David Brooks doesn't understand journalism. Tom wrote about this below, but now that I've actually read the post I'm just completely flabbergasted by the willful thickness on display in it. Brooks says "the journalist’s job is to make politicians uncomfortable, to explore evasions, contradictions and vulnerabilities." Um, no. The journalist's job is to make the public more informed. Sure, in many cases exposing a politician's contradictions and evasions is a way to make the public more informed but saying that exposure is the goal of journalism is like saying the goal of the military is to shoot as many people as possible (Chris Hayes has some hypothetical questions that would make candidates very uncomfortable, but tell us nothing). Brooks' vision of journalism has about as much relationship to the real thing as Quake has to the war in Iraq.
Then Brooks says that "we may not like it, but issues like Jeremiah Wright, flag lapels and the Tuzla airport will be important in the fall." I'm sure that has nothing to do with how those issues are treated in the media. He also says "it’s legitimate to see how the candidates will respond to these sorts of symbolic issues" Fine, but that's no excuse for spending more than half the debate dredging the most sordid and meaningless "symbolic" controversies. I mean, what exactly is gained by asking Obama whether Wright "loves America as much as you?" How exactly is that supposed to help anyone make a more informed decision about who should be the Democratic nominee? And, as dnA and Ezra point out, wouldn't voters have expressed such concerns in polls?
Finally Brooks gets to his most mind-blowingly self-contradictory point. He attacks the candidates for "simply irresponsible statesmanship (and stupid politics)" and for agreeing to "make blanket pledges." Never mind that the moderators (who Brooks gives an "A" for their performance), when they bothered to actually consider any actual issues, spent most of their energy badgering the candidates about whether they'd make just these kinds of blanket pledges. How could that possibly be helpful if, as Brooks says, these pledges are bad things?

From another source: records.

(* ===== verification/Popcount.v ===== *)
(** * The vector variants of the bit count ([redis-stable/src/bitops.c])

    [redisPopcountAuto] calls, by what the processor offers, the AVX512, the
    AVX2, the AArch64 NEON or the portable [redisPopcount] of [Bits].  A vector
    register is the list of its lanes, and the lanes wrap at their width.

    All of them count the bits set, the NEON variant on fewer than 2^18 bytes:
    it adds up the whole input in lanes of 16 bits before it widens them, and
    256 KiB of ones make every lane wrap to zero ([redisPopCountAarch64_wraps]). *)

From S2P Require Import Prelude Numbers Bits.
From Stdlib Require Import ZifyBool.

Module Popcount.
Import Bits.
#[local] Open Scope Z_scope.

(** ** Operations *)

(** The processor the count runs on; [Scalar] has the POPCNT instruction or not. *)
Inductive cpu := Scalar (use_popcnt : bool) | AVX2 | AVX512 | AARCH64_NEON.

(** [while (count >= k)] over blocks of [k] bytes, adding [f] of each. *)
Fixpoint block_loop (k : Z) (f : list Z -> Z) (fuel : nat) (m : list Z) (p count bits : Z)
    : option (Z * Z * Z) :=
  if count <? k then Some (p, count, bits)
  else
    match fuel with
    | O => None
    | S fuel =>
      x ← rdn m p k;
      block_loop k f fuel m (p + k) (count - k) (bits + f x)
    end.

(** [__builtin_popcountll] of a word. *)
Definition popcountll (x : list Z) : Z := popn 64 (le_val x).

(** The [n] 64-bit lanes of a block. *)
Fixpoint lanes64 (n : nat) (x : list Z) : list (list Z) :=
  match n with
  | O => []
  | S n => take 8 x :: lanes64 n (drop 8 x)
  end.

(** [_mm512_reduce_add_epi64] of [_mm512_popcnt_epi64]. *)
Definition avx512_block (x : list Z) : Z :=
  swrap 64 (foldr Z.add 0 (map popcountll (lanes64 8 x))).

Definition redisPopCountAvx512 (addr : Z) (m : list Z) (p count : Z) : option Z :=
  let fuel := Z.to_nat count in
  '(p, count, bits) ← popcount_align fuel addr 63 m p count 0;
  '(p, count, bits) ← block_loop 64 avx512_block fuel m p count bits;
  '(p, count, bits) ← block_loop 8 popcountll fuel m p count bits;
  popcount_remain fuel m p count bits.

Definition redisPopCountAvx2 (addr : Z) (m : list Z) (p count : Z) : option Z :=
  let fuel := Z.to_nat count in
  '(p, count, bits) ← popcount_align fuel addr 7 m p count 0;
  '(p, count, cnt) ← popcount_words fuel m p count (0, 0, 0, 0);
  let '(c0, c1, c2, c3) := cnt in
  '(p, count, bits) ← block_loop 8 popcountll fuel m p count (bits + uwrap 64 (c0 + c1 + c2 + c3));
  popcount_remain fuel m p count bits.

(** *** NEON *)

Definition vcntq_u8 (d : list Z) : list Z := map (popn 8) d.

(** [vpaddlq]: the sums of neighbours, in lanes of [w] bits. *)
Fixpoint vpaddlq (w : Z) (l : list Z) : list Z :=
  match l with
  | a :: b :: l => uwrap w (a + b) :: vpaddlq w l
  | _ => []
  end.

More generally, Brooks's column is symptomatic of a type of journalistic vanity that is poisoning our politics. Brooks, like Tim Russert (if you haven't already, go read Paul Waldman and Matt Yglesias's awesome takedowns of the Russert school of journalism), Chris Matthews, and so many others, thinks that a journalist's success is measured by how much he or she embarrasses public figures -- by how many scalps they've collected and how many careers they've ruined. But that encourages a politics focused exclusively on the trivia of personal history, the parsing of ancient statements, and the most tenuous charges of guilt by association. Wouldn't we rather live in a country where the media focuses on what political candidates would actually do when in office?